La trampa

16 de mayo de 1998


A pesar de lo poco interesada que estoy en el puesto, el señor Rijas ejerce sobre mí una atracción difícilmente comprensible. Me ha gustado su físico, pero sobre todo su manera de ser, esa seguridad en sí mismo que parece hacerle indestructible, y su poco temor frente a las adversidades. Pienso que, en el fondo, se crece ante un no rotundo, y lo toma como algo muy personal y se siente satisfecho de poder transformarlo en un sí convencido. Eso es lo que da sal a la vida. Yo soy un no del principio al final y está empeñado a hacerme cambiar de idea a toda costa, utilizando los medios que hagan falta.
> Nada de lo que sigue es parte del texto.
(* ===== verification/FsTxn.v ===== *)
(** * Whole transactions

    From a disk at rest, [begin_op], file-system code and [end_op] lead to a disk at
    rest again, with everything the code wrote installed at its place. *)
From stdpp Require Import base numbers list gmap sets strings.
From S2P Require Import Prelude Bytes XString Bio Log LogFacts LogClaims Fs FsFacts FsBlocks FsInode FsIO FsDinode FsUpdate.
#[local] Open Scope Z_scope.

(** ** What block operations leave alone in the log *)
Definition conf (l : log) : Z * Z * Z * Z * bool := (start l, lsize l, ldev l, outstanding l, committing l).
Definition keeps_conf {A} (m : M fstate A) : Prop := ∀ s a s', m s = Ok (a, s') → conf (lg (fl s')) = conf (lg (fl s)).

Section keeps.
Lemma kc_bind {A B} (m : M fstate A) (k : A → M fstate B) : keeps_conf m → (∀ a, keeps_conf (k a)) → keeps_conf (m ≫= k).
Proof. intros Hm Hk s b s' Hr. apply bind_inv in Hr as (a & s1 & H1 & H2). rewrite (Hk _ _ _ _ H2). by eapply Hm. Qed.
Lemma kc_ret {A} (a : A) : keeps_conf (mret a).
Proof. intros s b s' Hr. by injection Hr as _ <-. Qed.
Lemma kc_fail {A} e : keeps_conf (@fail fstate A e).
Proof. by intros s b s' Hr. Qed.
Lemma kc_panic {A} e : keeps_conf (@panic fstate A e).
Proof. by intros s b s' Hr. Qed.
Lemma kc_lift {A} (r : res A) : keeps_conf (lift r).
Proof. intros s b s' Hr. unfold lift in Hr. destruct r; [|done]. by injection Hr as _ <-. Qed.
Lemma kc_gets {A} (f : fstate → A) : keeps_conf (gets f).
Proof. intros s b s' Hr. by injection Hr as _ <-. Qed.
Lemma kc_buf {A} (m : M bcache A) : keeps_conf (on_buf m).
Proof.
  intros s a s' Hr. unfold on_buf, on_log, on_bc in Hr. destruct (m (bc (fl s))) as [[b c]|]; [|done]. by injection Hr as _ <-.
Qed.
Lemma kc_bread dev b : keeps_conf (fbread true dev b).
Proof. apply kc_buf. Qed.
Lemma kc_brelse i : keeps_conf (fbrelse i).
Proof. apply kc_buf. Qed.
Lemma kc_data i : keeps_conf (fdata i).
Proof. apply kc_buf. Qed.
Lemma kc_set_data i d : keeps_conf (fset_data i d).
Proof. apply kc_buf. Qed.
Lemma kc_get i : keeps_conf (get_inode i).
Proof. intros s a s' Hr. unfold get_inode in Hr. destruct (icache s !! i); [|done]. by injection Hr as _ <-. Qed.
Lemma kc_put i x : keeps_conf (put_inode i x).
Proof. intros s a s' Hr. by injection Hr as _ <-. Qed.
Lemma kc_log i : keeps_conf (flog_write i).
Proof.
  intros s a s' Hr. unfold flog_write, on_log in Hr. destruct (log_write i (fl s)) as [[[] l]|] eqn:Hw; [|done]. injection Hr as _ <-. simpl.
  unfold log_write in Hw. rewrite (bind_ok _ _ _ _ _ (gets_lg _)) in Hw. destruct (_ || _); [done|]. case_bool_decide; [done|].
  apply bind_inv in Hw as (x & s1 & H1%keeps_lg_bc & Hw). apply bind_inv in Hw as (bs & s2 & H2%keeps_lg_lift & Hw).
  apply bind_inv in Hw as ([] & s3 & H3 & Hw). injection H3 as <-. apply bind_inv in Hw as ([] & s4 & H4 & Hw%keeps_lg_bc).
  rewrite Hw. case_bool_decide; injection H4 as <-; simpl; by rewrite H2, H1.
Qed.
End keeps.
Create HintDb keeps.
#[export] Hint Resolve kc_ret kc_fail kc_panic kc_lift kc_gets kc_buf kc_bread kc_brelse kc_data kc_set_data kc_get kc_put kc_log : keeps.
Ltac keeps := repeat match goal with
  | |- keeps_conf (_ ≫= _) => apply kc_bind; [|intros ?]
  | |- keeps_conf (upd_inode _ _) => unfold upd_inode
  | |- keeps_conf (if ?b then _ else _) => destruct b
  | |- keeps_conf (match ?o with _ => _ end) => destruct o
  | |- _ => solve [auto with keeps]
  end.

Lemma balloc_keeps dev : keeps_conf (balloc true dev).
Proof.
  unfold balloc. apply kc_bind; [auto with keeps|]. intros v. generalize (Z.to_nat (sb_size v / BPB + 2)) as fuel, 0 as b.
  induction fuel as [|fuel IH]; intros b; cbn [balloc_loop]; unfold bzero; keeps.
Qed.
#[export] Hint Resolve balloc_keeps : keeps.
Lemma bmap_keeps ip k : keeps_conf (bmap true ip k).
Proof. unfold bmap. keeps. Qed.
#[export] Hint Resolve bmap_keeps : keeps.
Lemma iupdate_keeps ip : keeps_conf (iupdate true ip).
Proof. unfold iupdate. keeps. Qed.
#[export] Hint Resolve iupdate_keeps : keeps.
Lemma writei_loop_keeps fuel ip src : ∀ off tot n, keeps_conf (writei_loop true fuel ip src off tot n).
Proof. induction fuel as [|fuel IH]; intros off tot n; cbn [writei_loop]; keeps. Qed.
#[export] Hint Resolve writei_loop_keeps : keeps.
Lemma writei_keeps devwrite ip src off n s x a s' : icache s !! ip = Some x → itype x ≠ T_DEV →
  writei true devwrite ip src off n s = Ok (a, s') → conf (lg (fl s')) = conf (lg (fl s)).
Proof.
  intros Hx Hty. unfold writei. rewrite (bind_ok _ _ s x s) by (unfold get_inode; by rewrite Hx).
  rewrite bool_decide_eq_false_2 by done. intros Hr. match type of Hr with ?m s = _ => assert (keeps_conf m) as Hk by keeps end.
  by eapply Hk.
Qed.

(** ** A disk at rest *)
Section txns.
Context (v : superblock) (Hv : sb_ok v).
(** The log that mkfs makes lies between the superblock and the inodes. *)
Definition log_ok : Prop := 1 < logstart v ∧ nlog v = LOGSIZE ∧ logstart v + nlog v ≤ inodestart v.
Context (Hlog : log_ok).
#[local] Abbreviation home := (home (logstart v) (nlog v)).

Definition configured (l : log) (ops : Z) : Prop := conf l = (logstart v, LOGSIZE, ROOTDEV, ops, false).

Record idle (s : fstate) (V : gmap Z (list Z)) : Prop := {
  idl_inv : binv (bc (fl s)) V ∅ ∅;
  idl_conf : configured (lg (fl s)) 0;
  idl_logs : logs (lg (fl s)) [];
  idl_head : ∃ h, V !! logstart v = Some h ∧ header h [] }.

(** Everything outside the log area. *)
Definition agree (V V' : gmap Z (list Z)) : Prop := ∀ b, home b → V' !! b = V !! b.

Lemma layout b : b = 1 ∨ inodestart v ≤ b → 0 ≤ b < FSSIZE → home b.
Proof using Hlog. destruct Hlog as (H1 & H2 & H3). intros Hb Hr. split; [done|]. lia. Qed.

(** At rest the disk has everything. *)
Lemma idle_disk s V b d : idle s V → V !! b = Some d → disk (bc (fl s)) !! (ROOTDEV, b) = Some d.
Proof using. intros Hi Hb. apply (bi_disk _ _ _ _ (idl_inv _ _ Hi)); [done|apply not_elem_of_empty..]. Qed.

Lemma begin_op_ok s V F : idle s V → (size F ≤ 28)%nat →
  runs (on_log begin_op) s (λ b s', b = true ∧ txn s' V F ∅ ∧ configured (lg (fl s')) 1 ∧ sb s' = sb s ∧ icache s' = icache s).
Proof using.
  intros [Hi Hc Hl _] HF. unfold configured, conf in *. injection Hc as C1 C2 C3 C4 C5. apply runs_on_log. unfold begin_op.
  eapply runs_bind, runs_gets. rewrite C5. pose proof (lo_n _ _ Hl) as Hn. simpl in Hn.
  rewrite bool_decide_eq_false_2 by (rewrite Hn, C4; unfold LOGSIZE, MAXOPBLOCKS; lia).
  eapply runs_bind, runs_modify, runs_ret. split; [done|]. simpl. split.
  - split; simpl; [|done|done|lia]. exists []. split; [done|]. split; [destruct Hl as [L1 L2 L3]; by split|].
    split; [constructor|]. split; [apply empty_subseteq|]. intros b Hb. by destruct (not_elem_of_empty b Hb).
  - by rewrite C1, C2, C3, C4, ?C5.
Qed.

Lemma apply_view_some ws : ∀ V b, is_Some (V !! b) → is_Some (apply_view V ws !! b).
Proof using.
  induction ws as [|w ws IH]; intros V b Hb; [done|]. apply IH. destruct (decide (w.1.2 = b)) as [->|Hne].
  - rewrite lookup_insert_eq. eauto.
  - by rewrite lookup_insert_ne.
Qed.
Lemma apply_view_vol ws : ∀ V, vol V → Forall (λ w : Z * Z * list Z, block_ok w.2) ws → vol (apply_view V ws).
Proof using.
  induction ws as [|w ws IH]; intros V HV Hws; [done|]. apply Forall_cons in Hws as [Hw Hws]. apply IH; [|done]. by apply vol_insert.
Qed.

Lemma end_op_ok s V F : txn s V F ∅ → configured (lg (fl s)) 1 → vol V → (∃ h, V !! logstart v = Some h ∧ header h []) →
  (∀ b, b ∈ F → inodestart v ≤ b) →
  runs (on_log (end_op true)) s (λ _ s', ∃ V', idle s' V' ∧ vol V' ∧ agree V V' ∧ sb s' = sb s ∧ icache s' = icache s).
Proof using Hv Hlog.
  intros [(bl & Hi & Hl & Hnd & HF & _) Hsz _ _] Hc HV (h & Hh & Hhd) Hhome. pose proof Hc as Hc'. unfold configured, conf in Hc. injection Hc as C1 C2 C3 C4 C5.
  destruct Hlog as (G1 & G2 & G3). change LOGSIZE with 30 in G2. pose proof (lo_n _ _ Hl) as Hn.
  assert (length bl ≤ 28)%nat as Hlen.
  { pose proof (subseteq_size (list_to_set bl : gset Z) F HF) as Hs. rewrite size_list_to_set in Hs by done. lia. }
  pose proof (so_size _ Hv). pose proof (so_bmap _ Hv). pose proof (so_inodes _ Hv) as (_ & I1 & I2). assert (0 ≤ ninodes v / IPB) by (apply Z.div_pos; [done|unfold IPB; lia]).
  apply runs_on_log. unfold end_op. eapply runs_bind, runs_gets. cbv zeta. rewrite C4. eapply runs_bind, runs_modify. rewrite C5.
  rewrite bool_decide_eq_true_2 by done. eapply runs_bind, runs_modify. cbn [bc lg]. set (l1 := set_ops _ _ (set_ops _ _ _)).
  unfold commit. eapply runs_bind, runs_bind, runs_gets. change (lh_n (lg (mkls (bc (fl s)) l1))) with (lh_n (lg (fl s))). case_bool_decide as Hp.
  - destruct (commit_run (logstart v) (nlog v)) with (l := l1) (c := bc (fl s)) (V := V) (bl := bl) (h := h)
      as (ds & h1 & h2 & c' & Hds & Hh1 & Hh2 & Hr & I' & _); try done; try (unfold LOGSIZE, MAXOPBLOCKS, FSSIZE in *; lia).
    { intros t b Hb. split; [by apply (lo_block _ _ Hl)|].
      apply layout; [right|by eapply (lo_block _ _ Hl)]. apply Hhome, HF. apply elem_of_list_to_set. by eapply list_elem_of_lookup_2. }
    { intros b Hb. destruct (HV b Hb) as (d & -> & _). eauto. }
    eexists tt, _. split; [exact Hr|]. apply runs_modify. eexists. split; [|split; [|split; [|done]]].
    + split; cbn [fl bc lg sb icache].
      * exact I'.
      * unfold configured, conf. simpl. by rewrite C1, C2, C3.
      * split; simpl; [done|apply (lo_len _ _ Hl)|done].
      * exists h2. split; [apply lookup_insert_eq|done].
    + assert (Forall block_ok ds) as Hok.
      { apply Forall_forall. intros d [t Ht]%list_elem_of_lookup. destruct (Forall2_lookup_r _ _ _ _ _ Hds Ht) as (b & _ & Hb).
        destruct (HV b) as (d' & Hd' & Hok); [by apply (bi_dom _ _ _ _ Hi)|]. rewrite Hb in Hd'. by injection Hd' as <-. }
      apply vol_insert; [|apply Hh2]. apply apply_view_vol; [apply vol_insert; [|apply Hh1]; apply apply_view_vol; [done|]|].
      * clear - Hok. generalize (logstart v + 1) as a. induction Hok as [|d ds Hd _ IH]; intros a; simpl; constructor; auto.
      * clear - Hok. revert bl. induction Hok as [|d ds Hd _ IH]; intros [|b bl]; simpl; constructor; auto.
    + intros b Hb. pose proof Hb as [Hr' Hx]. rewrite lookup_insert_ne by lia. pose proof (Forall2_length _ _ _ Hds) as Hld.
      destruct (decide (b ∈ bl)) as [[t Ht]%list_elem_of_lookup|Hnb].
      * destruct (Forall2_lookup_l _ _ _ _ _ Hds Ht) as (d & Hd & HVd). rewrite HVd. by eapply view_home_in.
      * rewrite view_home_out by done. rewrite lookup_insert_ne by lia. rewrite view_log_out; [done|]. unfold LOGSIZE, MAXOPBLOCKS in *. lia.
  - assert (bl = []) as -> by (destruct bl; [done|simpl in Hn; lia]). apply runs_ret, runs_modify. exists V.
    split; [|split; [done|split; [done|done]]]. split; cbn [fl bc lg sb icache].
    + exact Hi.
    + unfold configured, conf. simpl. by rewrite C1, C2, C3.
    + split; simpl; [done|apply (lo_len _ _ Hl)|done].
    + by exists h.
Qed.

(** ** What does not depend on the log area *)
Section agree.
Context (V V' : gmap Z (list Z)) (HV : fs_ok v V) (HV' : vol V') (Ha : agree V V').

Lemma agree_total b : b = 1 ∨ inodestart v ≤ b → 0 ≤ b < FSSIZE → V' !!! b = V !!! b.
Proof using Hlog Ha. intros Hb Hr. rewrite !lookup_total_alt. rewrite (Ha b); [done|]. exact (layout b Hb Hr). Qed.
Lemma agree_meta b : 1 < b → inodestart v ≤ b < sb_size v → V' !!! b = V !!! b.
Proof using Hv Hlog Ha. intros H1 H2. pose proof (so_size _ Hv). apply agree_total; [right; lia|lia]. Qed.
Lemma agree_bm : V' !!! bmapstart v = V !!! bmapstart v.
Proof using Hv Hlog Ha.
  pose proof (so_bmap _ Hv). pose proof (so_inodes _ Hv) as (_ & I1 & I2).
  assert (0 ≤ ninodes v / IPB) by (apply Z.div_pos; [done|unfold IPB; lia]). apply agree_meta; lia.
Qed.
Lemma agree_fs : fs_ok v V'.
Proof using Hv Hlog HV HV' Ha.
  pose proof (so_size _ Hv). pose proof (so_bmap _ Hv). destruct HV as [H1 H2 (d & H3 & H4)]. split; [done| |].
  - intros c Hc. unfold used, fmap_of. rewrite agree_bm. by apply H2.
  - exists d. split; [|done]. rewrite Ha; [done|]. apply layout; [by left|unfold FSSIZE in *; lia].
Qed.
Lemma agree_free : nfree v V' = nfree v V.
Proof using Hv Hlog Ha. unfold nfree, fmap_of. by rewrite agree_bm. Qed.
Lemma agree_inode num : 0 ≤ num < ninodes v → V' !!! IBLOCK num v = V !!! IBLOCK num v.
Proof using Hv Hlog Ha.
  intros Hn. destruct (IBLOCK_ok v Hv _ Hn) as [Hr E]. pose proof (so_bmap _ Hv). apply agree_meta; [lia|].
  assert (0 ≤ num / IPB) by (apply Z.div_pos; unfold IPB; lia). lia.
Qed.
Section file.
Context (x : inode) (Hx : file_ok v x V).
Lemma agree_block b : bmapstart v < b < sb_size v → V' !!! b = V !!! b.
Proof using Hv Hlog Ha.
  clear Hx. intros Hb. pose proof (so_bmap _ Hv). pose proof (so_inodes _ Hv) as (_ & I1 & I2).
  assert (0 ≤ ninodes v / IPB) by (apply Z.div_pos; [done|unfold IPB; lia]). apply agree_meta; lia.
Qed.
Lemma agree_ind : ind x ≠ 0 → V' !!! ind x = V !!! ind x.
Proof using Hv Hlog Ha Hx. intros Hi. by apply agree_block, (fo_ind _ _ _ Hx). Qed.
Lemma agree_file : file_ok v x V'.
Proof using Hv Hlog Ha Hx. apply (elsewhere_file v x V V'); [apply agree_bm|apply agree_ind|done]. Qed.
Lemma agree_content : content x V' = content x V.
Proof using Hv Hlog Ha Hx.
  unfold content. apply list_fmap_ext. intros i o Ho%list_elem_of_lookup_2%elem_of_seqZ. unfold byte_at.
  rewrite (elsewhere_blk x V V' agree_ind). pose proof (fo_size _ _ _ Hx).
  assert (0 ≤ o / Z.of_nat BSIZE < MAXFILE) as Hk by (split; [apply Z.div_pos; unfold BSIZE; lia|apply Z.div_lt_upper_bound; unfold BSIZE in *; lia]).
  rewrite agree_block; [done|]. apply (fo_data _ _ _ Hx); [done|]. apply (fo_alloc _ _ _ Hx); [lia|].
  pose proof (Z.mul_div_le o (Z.of_nat BSIZE) ltac:(unfold BSIZE; lia)). lia.
Qed.
Lemma agree_synced : 0 ≤ inum x < ninodes v → synced v x V → synced v x V'.
Proof using Hv Hlog Ha. clear Hx. intros Hn. unfold synced. by rewrite agree_inode. Qed.
End file.
End agree.

(** At rest the blocks are those of the disk. *)
Lemma at_rest_view s V : idle s V → vol V → V = disk_view (disk (bc (fl s))).
Proof using.
  intros Hi HV. apply map_eq. intros b. destruct (decide (0 ≤ b < FSSIZE)) as [Hb|Hb].
  - destruct (HV b Hb) as (d & Hd & _). rewrite Hd. symmetry. apply disk_view_Some. split; [done|]. by apply (idle_disk s V).
  - rewrite (proj2 (eq_None_not_Some (V !! b))); [|by intros Hs%(bi_dom _ _ _ _ (idl_inv _ _ Hi))]. symmetry.
    apply eq_None_not_Some. by intros [d [? _]%disk_view_Some].
Qed.
End txns.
Hoy me llama personalmente, tal como ha prometido. Pero su conversación toma otro giro que no tiene nada que ver con el asunto profesional.

– Ya nos hemos decidido mi socio y yo. Pero tengo un problema y necesito hablarlo con usted.

– ¿Qué clase de problema? -pregunto intrigada, y dudando seriamente de que yo le pueda ayudar.

Jaime adopta el tono de quien hace una confidencia, sin darme ninguna explicación satisfactoria.

– Creo que usted es una persona con quien se puede hablar abiertamente. Pero para eso necesito verla. ¿Tiene algún inconveniente en que nos veamos y hablemos?

Me parece todo muy curioso, pero acepto. En el fondo, tengo ganas de volver a verle. Todavía no acabo de entender por qué estoy cayendo tan rápido en esa telaraña, que, vista desde fuera, resultaría mortal para cualquiera. Yo siempre he tenido un temperamento bastante indómito, y los retos me atraen.

– Entonces, la paso a recoger mañana sobre las siete de la tarde, ¿qué le parece?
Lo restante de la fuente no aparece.